Não é fácil procurar um terceiro caminho. Na via legal - aquela onde acaba por se jogar a discussão do aborto - tivemos recentemente uma proposta que, pelo menos, tentou estabelecer pontes. O insuspeito Diogo Freitas do Amaral, antigo dirigente do CDS e professor de Direito, procurou «despenalizar a mulher que aborta sem descriminalizar o aborto», em dois artigos publicados em Fevereiro e Março, na revista Visão [não disponíveis na internet].
Recordo alguns aspectos essenciais dessa proposta, por eventualmente ser desconhecida dos meus ocasionais leitores: para o jurista bastará acrescentar uma nova disposição ao artigo 142º do Código Penal («Que já se intitula - imagine-se! - "interrupção da gravidez não punível"», ironiza o próprio), com uma redacção aproximada a isto: «A interrupção voluntária da gravidez praticada, a pedido da mulher grávida, fora dos casos previstos neste artigo, e até às 12 semanas de gravidez, presumir-se-á ocorrida em estado de necessidade desculpante, com dispensa da pena, salvo se o Ministério Público apresentar prova concludente em contrário».
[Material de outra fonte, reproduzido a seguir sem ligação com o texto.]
(* ===== verification/AmmPool.v ===== *)
(** * The constant-product pool

    Models [src/src/contracts/amm_pool/math.rs] and [src/src/contracts/amm_pool/lib.rs]: a
    pool of two tokens that mints shares to its providers and swaps against its
    reserves.  Amounts are [u128]; operators wrap as in the release profile, [checked_*]
    operations fail, and a division by zero panics. *)

From stdpp Require Import prelude list.
From S2P Require Import Prelude Contract.
Local Open Scope Z_scope.

(** ** math.rs *)

Definition FEE_SCALE : Z := 1000000.
Definition MAX_FEE_BPS : Z := 10000.
Definition MINIMUM_LIQUIDITY : Z := 1000.

Inductive MathError : Set :=
| FeeTooHigh (fee_bps : Z)
| Overflow
| InsufficientOutput (got min : Z)
| ZeroReserve
| ZeroInput.

(** A function of [math.rs]: it may fail or panic, and has no state. *)
Abbreviation math := (call unit MathError).

(** [while y < x { x = y; y = (x + n / x) / 2; }]. *)
Fixpoint isqrt_loop (fuel : nat) (n x y : Z) : math Z :=
  if y <? x then
    match fuel with
    | O => mret x
    | S fuel => q ← or_panic (udiv n y); isqrt_loop fuel n y (as_u128 (y + q) / 2)
    end
  else mret x.

Definition ISQRT_FUEL : nat := 128.

Definition isqrt (n : Z) : math Z :=
  if n =? 0 then mret 0 else isqrt_loop ISQRT_FUEL n n (as_u128 (n + 1) / 2).

Definition bps_to_scale (fee_bps : Z) : math Z :=
  _ ← reject_if (MAX_FEE_BPS <? fee_bps) (FeeTooHigh fee_bps);
  mret (as_u128 (fee_bps * 100)).

Definition amount_after_fee (amount fee_scaled : Z) : Z :=
  as_u128 (amount * as_u128 (FEE_SCALE - fee_scaled)) / FEE_SCALE.

Definition fee_amount (amount fee_scaled : Z) : Z := as_u128 (amount * fee_scaled) / FEE_SCALE.

Definition get_amount_out (dx reserve_x reserve_y fee_scaled min_dy : Z) : math Z :=
  _ ← reject_if (dx =? 0) ZeroInput;
  _ ← reject_if ((reserve_x =? 0) || (reserve_y =? 0)) ZeroReserve;
  let dx_eff := amount_after_fee dx fee_scaled in
  numerator ← ok_or (u128_fit (reserve_y * dx_eff)) Overflow;
  denominator ← ok_or (u128_fit (reserve_x + dx_eff)) Overflow;
  dy ← or_panic (udiv numerator denominator);
  _ ← reject_if (dy <? min_dy) (InsufficientOutput dy min_dy);
  mret dy.

Definition get_amount_in (dy reserve_x reserve_y fee_scaled : Z) : math Z :=
  _ ← reject_if (dy =? 0) ZeroInput;
  _ ← reject_if ((reserve_x =? 0) || (reserve_y =? 0)) ZeroReserve;
  _ ← reject_if (reserve_y <=? dy) Overflow;
  product ← ok_or (u128_fit (reserve_x * dy)) Overflow;
  numerator ← ok_or (u128_fit (product * FEE_SCALE)) Overflow;
  denominator ← ok_or (u128_fit (as_u128 (reserve_y - dy) * as_u128 (FEE_SCALE - fee_scaled))) Overflow;
  q ← or_panic (udiv numerator denominator);
  mret (as_u128 (q + 1)).

Definition initial_lp_shares (amount_x amount_y : Z) : math Z :=
  product ← ok_or (u128_fit (amount_x * amount_y)) Overflow;
  lp ← isqrt product;
  ok_or (u128_fit (lp - MINIMUM_LIQUIDITY)) Overflow.

Definition subsequent_lp_shares (amount_x amount_y reserve_x reserve_y total_lp : Z) : math Z :=
  _ ← reject_if ((reserve_x =? 0) || (reserve_y =? 0) || (total_lp =? 0)) ZeroReserve;
  px ← ok_or (u128_fit (amount_x * total_lp)) Overflow;
  shares_x ← or_panic (udiv px reserve_x);
  py ← ok_or (u128_fit (amount_y * total_lp)) Overflow;
  shares_y ← or_panic (udiv py reserve_y);
  mret (Z.min shares_x shares_y).

Definition lp_to_amounts (lp_burned reserve_x reserve_y total_lp : Z) : math (Z * Z) :=
  _ ← reject_if (total_lp =? 0) ZeroReserve;
  px ← ok_or (u128_fit (lp_burned * reserve_x)) Overflow;
  ax ← or_panic (udiv px total_lp);
  py ← ok_or (u128_fit (lp_burned * reserve_y)) Overflow;
  ay ← or_panic (udiv py total_lp);
  mret (ax, ay).

Definition verify_k_invariant (old_x old_y new_x new_y : Z) : math unit :=
  old_k ← ok_or (u128_fit (old_x * old_y)) Overflow;
  new_k ← ok_or (u128_fit (new_x * new_y)) Overflow;
  if old_k <=? new_k then mret tt else throw Overflow.

(** ** lib.rs: the pool *)

Inductive AmmError : Set :=
| AlreadyInitialised
| NotInitialised
| ZeroAmount
| SlippageExceeded (got needed : Z)
| InsufficientLp (have need : Z)
| Math (e : MathError).

Inductive TokenSide : Set := X | Y.

Inductive PoolEvent : Set :=
| Initialised (reserve_x reserve_y lp_minted : Z)
| LiquidityAdded (amount_x amount_y lp_minted : Z)
| LiquidityRemoved (lp_burned amount_x amount_y : Z)
| Swap (token_in : TokenSide) (amount_in amount_out fee_charged : Z).

Module AmmPool.

Record t : Set := mk {
  reserve_x : Z;
  reserve_y : Z;
  total_lp : Z;
  fee_bps : Z;
  fee_scaled : Z;
  initialised : bool;
}.

(** The assignments to the reserves and the shares. *)
Definition set_reserves (rx ry : Z) (p : t) : t := mk rx ry (total_lp p) (fee_bps p) (fee_scaled p) (initialised p).
Definition set_total_lp (lp : Z) (p : t) : t :=
  mk (reserve_x p) (reserve_y p) lp (fee_bps p) (fee_scaled p) (initialised p).
Definition set_initialised (p : t) : t :=
  mk (reserve_x p) (reserve_y p) (total_lp p) (fee_bps p) (fee_scaled p) true.

End AmmPool.
Import AmmPool (reserve_x, reserve_y, total_lp, fee_bps, fee_scaled, initialised).

Module PoolState.

Record t : Set := mk { reserve_x : Z; reserve_y : Z; total_lp : Z; fee_bps : Z }.

Definition k (s : t) : option Z := u128_fit (reserve_x s * reserve_y s).

End PoolState.

(** A method of the pool, and [?] on a result of [math.rs] inside one. *)
Abbreviation method := (call AmmPool.t AmmError).

Definition of_math {A} (m : math A) : method A := with_err Math (zoom (λ _, tt) (λ _ p, p) m).

Definition new (fee_bps : Z) : outcome unit AmmError AmmPool.t :=
  with_err Math (fee_scaled ← bps_to_scale fee_bps; mret (AmmPool.mk 0 0 0 fee_bps fee_scaled false)) tt.

Definition state (p : AmmPool.t) : PoolState.t :=
  PoolState.mk (reserve_x p) (reserve_y p) (total_lp p) (fee_bps p).

Definition require_initialised : method unit :=
  p ← get; if initialised p then mret tt else throw NotInitialised.

Definition initialise (amount_x amount_y : Z) : method (Z * PoolEvent) :=
  p ← get;
  _ ← reject_if (initialised p) AlreadyInitialised;
  _ ← reject_if ((amount_x =? 0) || (amount_y =? 0)) ZeroAmount;
  lp_minted ← of_math (initial_lp_shares amount_x amount_y);
  _ ← modify (AmmPool.set_reserves amount_x amount_y);
  _ ← modify (AmmPool.set_total_lp (as_u128 (lp_minted + MINIMUM_LIQUIDITY)));
  _ ← modify AmmPool.set_initialised;
  mret (lp_minted, Initialised amount_x amount_y lp_minted).

Definition add_liquidity (amount_x amount_y : Z) : method (Z * PoolEvent) :=
  _ ← require_initialised;
  _ ← reject_if ((amount_x =? 0) || (amount_y =? 0)) ZeroAmount;
  p ← get;
  lp_minted ← of_math (subsequent_lp_shares amount_x amount_y (reserve_x p) (reserve_y p) (total_lp p));
  _ ← modify (AmmPool.set_reserves (as_u128 (reserve_x p + amount_x)) (as_u128 (reserve_y p + amount_y)));
  _ ← modify (AmmPool.set_total_lp (as_u128 (total_lp p + lp_minted)));
  mret (lp_minted, LiquidityAdded amount_x amount_y lp_minted).

Definition remove_liquidity (lp_burned : Z) : method (Z * Z * PoolEvent) :=
  _ ← require_initialised;
  _ ← reject_if (lp_burned =? 0) ZeroAmount;
  p ← get;
  let redeemable := Z.max 0 (total_lp p - MINIMUM_LIQUIDITY) in
  _ ← reject_if (redeemable <? lp_burned) (InsufficientLp redeemable lp_burned);
  amounts ← of_math (lp_to_amounts lp_burned (reserve_x p) (reserve_y p) (total_lp p));
  let '(amount_x, amount_y) := amounts in
  _ ← modify (AmmPool.set_reserves (as_u128 (reserve_x p - amount_x)) (as_u128 (reserve_y p - amount_y)));
  _ ← modify (AmmPool.set_total_lp (as_u128 (total_lp p - lp_burned)));
  mret (amount_x, amount_y, LiquidityRemoved lp_burned amount_x amount_y).

(** The reserves are assigned before the invariant is verified. *)
Definition swap_x_for_y (dx min_dy : Z) : method (Z * PoolEvent) :=
  _ ← require_initialised;
  _ ← reject_if (dx =? 0) ZeroAmount;
  p ← get;
  let fee_charged := fee_amount dx (fee_scaled p) in
  dy ← of_math (get_amount_out dx (reserve_x p) (reserve_y p) (fee_scaled p) min_dy);
  let new_rx := as_u128 (reserve_x p + dx) in
  let new_ry := as_u128 (reserve_y p - dy) in
  _ ← modify (AmmPool.set_reserves new_rx new_ry);
  _ ← of_math (verify_k_invariant (reserve_x p) (reserve_y p) new_rx new_ry);
  mret (dy, Swap X dx dy fee_charged).

Definition swap_y_for_x (dy min_dx : Z) : method (Z * PoolEvent) :=
  _ ← require_initialised;
  _ ← reject_if (dy =? 0) ZeroAmount;
  p ← get;
  let fee_charged := fee_amount dy (fee_scaled p) in
  dx ← of_math (get_amount_out dy (reserve_y p) (reserve_x p) (fee_scaled p) min_dx);
  let new_ry := as_u128 (reserve_y p + dy) in
  let new_rx := as_u128 (reserve_x p - dx) in
  _ ← modify (AmmPool.set_reserves new_rx new_ry);
  _ ← of_math (verify_k_invariant (reserve_x p) (reserve_y p) new_rx new_ry);
  mret (dx, Swap Y dy dx fee_charged).

Definition quote_x_for_y (dx : Z) : method Z :=
  _ ← require_initialised;
  p ← get;
  of_math (get_amount_out dx (reserve_x p) (reserve_y p) (fee_scaled p) 0).

Definition quote_amount_in_for_dy (dy : Z) : method Z :=
  _ ← require_initialised;
  p ← get;
  of_math (get_amount_in dy (reserve_x p) (reserve_y p) (fee_scaled p)).

(** ** Sequences of calls *)

Inductive pool_call : Set :=
| Initialise (amount_x amount_y : Z)
| AddLiquidity (amount_x amount_y : Z)
| RemoveLiquidity (lp_burned : Z)
| SwapXForY (dx min_dy : Z)
| SwapYForX (dy min_dx : Z).

Definition exec (c : pool_call) : method unit :=
  match c with
  | Initialise ax ay => _ ← initialise ax ay; mret tt
  | AddLiquidity ax ay => _ ← add_liquidity ax ay; mret tt
  | RemoveLiquidity lp => _ ← remove_liquidity lp; mret tt
  | SwapXForY dx min_dy => _ ← swap_x_for_y dx min_dy; mret tt
  | SwapYForX dy min_dx => _ ← swap_y_for_x dy min_dx; mret tt
  end.

(** Calls one after the other, whether they fail or not; a panic ends them. *)
Fixpoint run_calls (cs : list pool_call) (p : AmmPool.t) : option AmmPool.t :=
  match cs with
  | [] => Some p
  | c :: cs => match state_of (exec c p) with Some p' => run_calls cs p' | None => None end
  end.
Permitam-me ainda duas pinceladas mais para melhor compreender o enquadramento deste possível debate. Francisco Louçã, do Bloco de Esquerda (partido que defende a legalização), na altura, reagiu dizendo que «a diferença é, a partir desta proposta, já muito curta, entre o que propomos e o que diz o professor Freitas do Amaral. Mas temos condições para ir mais longe».
O mais longe de uns pode não ser o de outros, mas como então alertava Freitas, o país só tem «a perder», se se mantiver o «método "ou tudo ou nada" (que até aqui tem sido utilizado de ambos os lados)». E defendia o «método da busca do "consenso possível"». Vamos retomar o diálogo?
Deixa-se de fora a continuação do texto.